Experts on Iraqi Shiism worried that some U.S. officials were trying to promote a schism between Iraqi and Iranian Shiism, and might misuse al-Khoei in this effort. “The United States shouldn’t meddle in Shia religious affairs,” said author and academic Yitzhak Nakash. “This will only backfire.”

Al-Khoei persevered. On Thursday, he apparently planned to broker the peaceful departure from the Imam Ali shrine of a cleric loyal to Saddam. The U.S. military flew journalists to Najaf to witness this model of reconciliation.

Before the journalists reached the shrine, a melee broke out. An angry crowd murdered both al-Khoei and the man he was trying to save. The reasons for the killing are still unclear.

Some sources say the killing shows an internal power struggle has begun among followers of different Iraqi Shiite clerics. (The killers are allegedly radical devotees of the school of Ayatollah Mohammed Sadeq al Sadr, who was murdered by Saddam in 1999).

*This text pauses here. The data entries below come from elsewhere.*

(** On success the job returned is in the store with [StatusRunning], and
    both background tasks have been started for it. *)
Lemma StartJob_success command args os w :
  ¬ cannot_launch os →
  ∃ job w', StartJob command args os w = ((Some job, None), w')
            ∧ GetStatus job w' = Ok StatusRunning
            ∧ jobs w !! job = None
            ∧ go_captureOutput job ∈ goroutines w'
            ∧ go_monitorCompletion job ∈ goroutines w'.
Proof.
  unfold cannot_launch, StartJob. intros Hok.
  destruct (StdoutPipe_err os) as [e1|]; [exfalso; eauto|].
  destruct (StderrPipe_err os) as [e2|]; [exfalso; eauto|].
  destruct (Start_err os) as [e3|]; [exfalso; eauto 6|].
  simpl. eexists _, _. split; [done|]. repeat split.
  - unfold GetStatus. simpl. by rewrite lookup_insert_eq.
  - apply not_elem_of_dom, is_fresh.
  - simpl. set_solver.
  - simpl. set_solver.
Qed.

(** C7, on the code.  The pipes are set up but the executable cannot be
    started.  [StartJob] returns the error and no job, yet the job it had
    already allocated stays in the store with [StatusRunning] together with
    its capture task, and no monitor exists to end it: a turn of the
    capture loop whose reads fail changes nothing and does not leave the
    loop. *)
Theorem StartJob_failed_Start_leaves_job :
  let os := mkLaunch None None (Some "no such file or directory") in
  let res := StartJob "/no/such/file" [] os empty_world in
  res.1 = (None, Some (from_os "no such file or directory"))
  ∧ GetStatus 1%positive res.2 = Ok StatusRunning
  ∧ goroutines res.2 = [go_captureOutput 1%positive]
  ∧ _captureOutput_turn 1%positive
      ("", read_failed "file already closed")
      ("", read_failed "file already closed") res.2 = Ok (Some res.2).
Proof. repeat split. Qed.

End StartJobFacts.

(** ** The log only grows *)

Section AppendOnly.

Import job_manager.

Implicit Types (w : World) (lg : Log) (s : run.State).

Lemma grows_refl w : grows w w.
Proof. intros l lg Hl. by exists lg. Qed.

Lemma grows_trans w1 w2 w3 : grows w1 w2 → grows w2 w3 → grows w1 w3.
Proof.
  intros H12 H23 l lg Hl.
  destruct (H12 l lg Hl) as (lg2 & Hl2 & Hp2).
  destruct (H23 l lg2 Hl2) as (lg3 & Hl3 & Hp3).
  exists lg3. split; [done|]. by etrans.
Qed.

Lemma grows_same_logs w w' : logs w' = logs w → grows w w'.
Proof. intros Heq l lg Hl. exists lg. by rewrite Heq. Qed.

Lemma AppendLine_lines l line w w' lg :
  logs w !! l = Some lg →
  AppendLine l line w = Ok w' →
  logs w' = <[l := mkLog (Lines lg ++ [line])]> (logs w)
  ∧ jobs w' = jobs w.
Proof. unfold AppendLine. intros ->. by intros [= <-]. Qed.

Lemma AppendLine_grows l line w w' : AppendLine l line w = Ok w' → grows w w'.
Proof.
  unfold AppendLine. destruct (logs w !! l) as [lg0|] eqn:Hl0; [|done].
  intros [= <-] l' lg Hl. simpl.
  destruct (decide (l = l')) as [<-|Hne].
  - rewrite lookup_insert_eq. eexists. split; [done|]. simpl.
    rewrite Hl0 in Hl. injection Hl as <-. by apply prefix_app_r.
  - rewrite lookup_insert_ne by done. by exists lg.
Qed.

(** What [StartJob] does to the store: nothing, or one fresh log and one
    fresh job that owns it. *)
Lemma StartJob_store command args os w :
  let w' := (StartJob command args os w).2 in
  w' = w
  ∨ (logs w' = <[fresh (dom (logs w)) := mkLog []]> (logs w)
     ∧ jobs w' = <[fresh (dom (jobs w)) :=
                    mkJob (exec_Command command args) StatusRunning
                      (fresh (dom (logs w)))]> (jobs w)).
Proof.
  unfold StartJob.
  destruct (StdoutPipe_err os); [by left|].
  destruct (StderrPipe_err os); [by left|].
  destruct (Start_err os); right; by split.
Qed.

Lemma StartJob_grows command args os w :
  grows w (StartJob command args os w).2.
Proof.
  destruct (StartJob_store command args os w) as [->|[Hl _]];
    [apply grows_refl|].
  intros l lg Hlg. exists lg. split; [|done]. rewrite Hl.
  rewrite lookup_insert_ne; [done|].
  intros <-. by apply (is_fresh (dom (logs w))), elem_of_dom.
Qed.

Lemma _monitorCompletion_logs job wait_err w w' :
  _monitorCompletion job wait_err w = Ok w' → logs w' = logs w.
Proof.
  unfold _monitorCompletion. destruct (jobs w !! job); [|done].
  destruct wait_err; by intros [= <-].
Qed.

Lemma Stop_logs job signal_err w r :
  Stop job signal_err w = Ok r → logs r.2 = logs w.
Proof.
  unfold Stop. destruct (jobs w !! job); [|done].
  destruct (decide _); [by intros [= <-]|].
  destruct signal_err; by intros [= <-].
Qed.

Lemma exec_grows e s s' :
  run.exec e s = Ok s' → grows (run.world s) (run.world s').
Proof.
  destruct e as [command args os|l line|job wait_err|job signal_err|c job|c b];
    simpl.
  - intros [= <-]. apply StartJob_grows.
  - destruct (AppendLine l line (run.world s)) as [w|] eqn:Ha; [|done].
    simpl. intros [= <-]. by apply (AppendLine_grows l line).
  - destruct (_monitorCompletion job wait_err (run.world s)) as [w|] eqn:Hm;
      [|done].
    simpl. intros [= <-]. by apply grows_same_logs, (_monitorCompletion_logs job wait_err).
  - destruct (Stop job signal_err (run.world s)) as [r|] eqn:Hs; [|done].
    simpl. intros [= <-]. by apply grows_same_logs, (Stop_logs job signal_err).
  - destruct (NewLogReader job (run.world s)); [|done].
    simpl. intros [= <-]. apply grows_refl.
  - destruct (run.readers s !! c) as [[r got]|]; [|done].
    destruct (ReadNextLine_locked b r (run.world s)) as [[|line ok r']|];
      [| |done]; simpl; intros [= <-]; apply grows_refl.
Qed.

Lemma execs_grows es s s' :
  run.execs es s = Ok s' → grows (run.world s) (run.world s').
Proof.
  revert s. induction es as [|e es IH]; intros s; simpl.
  - intros [= <-]. apply grows_refl.
  - destruct (run.exec e s) as [s1|] eqn:He; [|done]. simpl. intros Hes.
    eapply grows_trans; [by apply (exec_grows e)|by apply IH].
Qed.

Lemma prefix_index {A} (s t : list A) (i : Z) (x : A) :
  s `prefix_of` t → GoInt.index s i = Some x → GoInt.index t i = Some x.
Proof.
  intros Hp. unfold GoInt.index.
  destruct (Z.leb_spec 0 i); simpl; [|done].
  destruct (Z.ltb_spec i (GoInt.len s)); [|done].
  intros Hx. pose proof (prefix_length _ _ Hp).
  destruct (Z.ltb_spec i (GoInt.len t)).
  - by apply (prefix_lookup_Some s).
  - unfold GoInt.len in *. lia.
Qed.

(** C5.  [AppendLine] puts the new line after the lines already there and
    touches nothing else of the log; and over any run of the library
    (jobs started, lines appended, jobs stopped or completed, cursors
    created and read) a line once stored at an index is found at that
    index ever after, and the length of a log never decreases. *)
Theorem Log_append_only es s s' l lg :
  run.execs es s = Ok s' →
  logs (run.world s) !! l = Some lg →
  (∃ lg', logs (run.world s') !! l = Some lg'
          ∧ (∀ i x, GoInt.index (Lines lg) i = Some x →
                    GoInt.index (Lines lg') i = Some x)
          ∧ GoInt.len (Lines lg) <= GoInt.len (Lines lg'))
  ∧ (∀ line, ∃ w', AppendLine l line (run.world s) = Ok w'
                   ∧ logs w' !! l = Some (mkLog (Lines lg ++ [line]))
                   ∧ GoInt.len (Lines lg ++ [line]) = GoInt.len (Lines lg) + 1
                   ∧ GoInt.index (Lines lg ++ [line]) (GoInt.len (Lines lg))
                     = Some line).
Proof.
  intros Hes Hl. split.
  - destruct (execs_grows es s s' Hes l lg Hl) as (lg' & Hl' & Hp).
    exists lg'. split; [done|]. split.
    + intros i x. by apply prefix_index.
    + apply prefix_length in Hp. unfold GoInt.len. lia.
  - intros line. unfold AppendLine. rewrite Hl. eexists. split; [done|].
    simpl. rewrite lookup_insert_eq. split; [done|]. split.
    + rewrite len_app. reflexivity.
    + unfold GoInt.index. rewrite len_app.
      pose proof (len_nonneg (Lines lg)).
      destruct (Z.leb_spec 0 (GoInt.len (Lines lg))); [|lia].
      destruct (Z.ltb_spec (GoInt.len (Lines lg))
                  (GoInt.len (Lines lg) + GoInt.len [line])).
      * simpl. unfold GoInt.len. rewrite Nat2Z.id.
        by rewrite lookup_app_r, Nat.sub_diag.
      * unfold GoInt.len in *. simpl in *. lia.
Qed.

Lemma Log_append_only_witness :
  let s := run.mkState demo.two_lines ∅ in
  let es := [run.DoStop demo.job1 None; run.DoAppendLine demo.log1 "line3"] in
  let s' := match run.execs es s with Ok s' => s' | Panic => s end in
  ∃ lg', logs (run.world s') !! demo.log1 = Some lg'
         ∧ GoInt.index (Lines lg') 1 = Some "line2"
         ∧ 2 <= GoInt.len (Lines lg').
Proof.
  intros s es s'.
  destruct (Log_append_only es s s' demo.log1 (mkLog ["line1"; "line2"]))
    as [(lg' & Hl & Hi & Hn) _]; [reflexivity | reflexivity |].
  exists lg'. split; [exact Hl|]. split; [|exact Hn].
  apply Hi. reflexivity.
Defined.

End AppendOnly.

(** ** Cursors *)

Section Cursors.

Import job_manager.

Implicit Types (w : World) (lg : Log) (r : LogReader) (s : run.State).

(** What an acquisition of the read lock can end in, read off the code. *)
Lemma locked_inv blocking r w p :
  ReadNextLine_locked blocking r w = Ok p →
  ∃ lg, logs w !! log r = Some lg ∧
    match p with
    | Sleep => blocking = true ∧ GoInt.len (Lines lg) <= CurrentPosition r
    | Return line false r' =>
        line = "" ∧ r' = r ∧ blocking = false
        ∧ GoInt.len (Lines lg) <= CurrentPosition r
    | Return line true r' =>
        0 <= CurrentPosition r < GoInt.len (Lines lg)
        ∧ Lines lg !! Z.to_nat (CurrentPosition r) = Some line
        ∧ r' = mkLogReader (GoInt.wrap (CurrentPosition r + 1)) (log r)
    end.
Proof.
  unfold ReadNextLine_locked.
  destruct (logs w !! log r) as [lg|]; [|done]. intros Hp. exists lg.
  split; [done|]. revert Hp.
  destruct (Z.ltb_spec (CurrentPosition r) (GoInt.len (Lines lg))) as [Hlt|Hge].
  - rewrite orb_true_r.
    destruct (Z.geb_spec (CurrentPosition r) (GoInt.len (Lines lg))); [lia|].
    unfold GoInt.index.
    destruct (Z.leb_spec 0 (CurrentPosition r)); simpl; [|done].
    destruct (Z.ltb_spec (CurrentPosition r) (GoInt.len (Lines lg))); [|lia].
    destruct (Lines lg !! Z.to_nat (CurrentPosition r)) as [x|] eqn:Hx; [|done].
    intros [= <-]. repeat split; done || lia.
  - rewrite orb_false_r.
    destruct (Z.geb_spec (CurrentPosition r) (GoInt.len (Lines lg))); [|lia].
    destruct blocking; simpl; intros [= <-]; repeat split; done || lia.
Qed.

Lemma all_fit_grows w w' : grows w w' → all_fit w' → all_fit w.
Proof.
  intros Hg Hfit l lg Hl. destruct (Hg l lg Hl) as (lg' & Hl' & Hp).
  specialize (Hfit l lg' Hl'). apply prefix_length in Hp.
  unfold GoInt.fits, GoInt.len in *. lia.
Qed.

Lemma cursor_ok_grows w w' c : grows w w' → cursor_ok w c → cursor_ok w' c.
Proof.
  intros Hg (lg & Hl & Hpos & Hgot).
  destruct (Hg _ lg Hl) as (lg' & Hl' & Hp).
  exists lg'. split; [done|].
  pose proof (prefix_length _ _ Hp) as Hlen.
  split; [unfold GoInt.len in *; lia|].
  destruct Hp as [k ->]. rewrite take_app_le; [done|].
  unfold GoInt.len in *. lia.
Qed.

Lemma jobs_have_logs_empty : jobs_have_logs empty_world.
Proof. intros job j Hj. simpl in Hj. by rewrite lookup_empty in Hj. Qed.

Lemma StartJob_jobs_have_logs command args os w :
  jobs_have_logs w → jobs_have_logs (StartJob command args os w).2.
Proof.
  intros Hw. destruct (StartJob_store command args os w) as [->|[Hl Hj]];
    [done|].
  intros job j. rewrite Hj, Hl.
  destruct (decide (fresh (dom (jobs w)) = job)) as [<-|Hne].
  - rewrite lookup_insert_eq. intros [= <-]. simpl.
    by rewrite lookup_insert_eq.
  - rewrite lookup_insert_ne by done. intros Hjob.
    destruct (Hw job j Hjob) as [lg Hlg].
    destruct (decide (fresh (dom (logs w)) = job_Log j)) as [<-|Hnl].
    + by rewrite lookup_insert_eq.
    + rewrite lookup_insert_ne by done. by exists lg.
Qed.

Lemma set_Status_jobs_have_logs w job j st :
  jobs w !! job = Some j →
  jobs_have_logs w →
  jobs_have_logs (set_jobs (insert job (set_Status st j)) w).
Proof.
  intros Hj Hw job' j'. simpl.
  destruct (decide (job = job')) as [<-|Hne].
  - rewrite lookup_insert_eq. intros [= <-]. simpl. by apply (Hw job).
  - rewrite lookup_insert_ne by done. apply Hw.
Qed.

Lemma exec_jobs_have_logs e s s' :
  run.exec e s = Ok s' →
  jobs_have_logs (run.world s) → jobs_have_logs (run.world s').
Proof.
  destruct e as [command args os|l line|job wait_err|job signal_err|c job|c b];
    simpl.
  - intros [= <-]. apply StartJob_jobs_have_logs.
  - unfold AppendLine. destruct (logs (run.world s) !! l) as [lg0|] eqn:Hl0;
      [|done].
    simpl. intros [= <-] Hw job j Hj. simpl in *.
    destruct (Hw job j Hj) as [lg Hlg].
    destruct (decide (l = job_Log j)) as [<-|Hne].
    + by rewrite lookup_insert_eq.
    + rewrite lookup_insert_ne by done. by exists lg.
  - unfold _monitorCompletion.
    destruct (jobs (run.world s) !! job) as [j|] eqn:Hj; [|done].
    destruct wait_err; simpl; intros [= <-] Hw;
      by apply set_Status_jobs_have_logs.
  - unfold Stop.
    destruct (jobs (run.world s) !! job) as [j|] eqn:Hj; [|done].
    destruct (decide _); [by intros [= <-]|].
    destruct signal_err; simpl; intros [= <-] Hw; [done|].
    by apply (set_Status_jobs_have_logs (deliver job os_Interrupt (run.world s))).
  - destruct (NewLogReader job (run.world s)); [|done].
    simpl. by intros [= <-].
  - destruct (run.readers s !! c) as [[r got]|]; [|done].
    destruct (ReadNextLine_locked b r (run.world s)) as [[|line ok r']|];
      [| |done]; simpl; by intros [= <-].
Qed.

Some say the killers acted because al-Khoei was pro-American; some say they were secret agents for Saddam.

Whatever the reason, a man who believed that Islam and democracy could mix has been murdered. A cleric who returned to preach tolerance – not to rule Iraq – is gone. There is a message here for U.S. officials who think they can impose an Iraqi exile leader – say, Ahmad Chalabi – on this complex and fractured society.

This tragedy should shatter any illusions that it will be easy to remake Iraq.

Trudy Rubin is a columnist and editorial-board member for the Philadelphia Inquirer.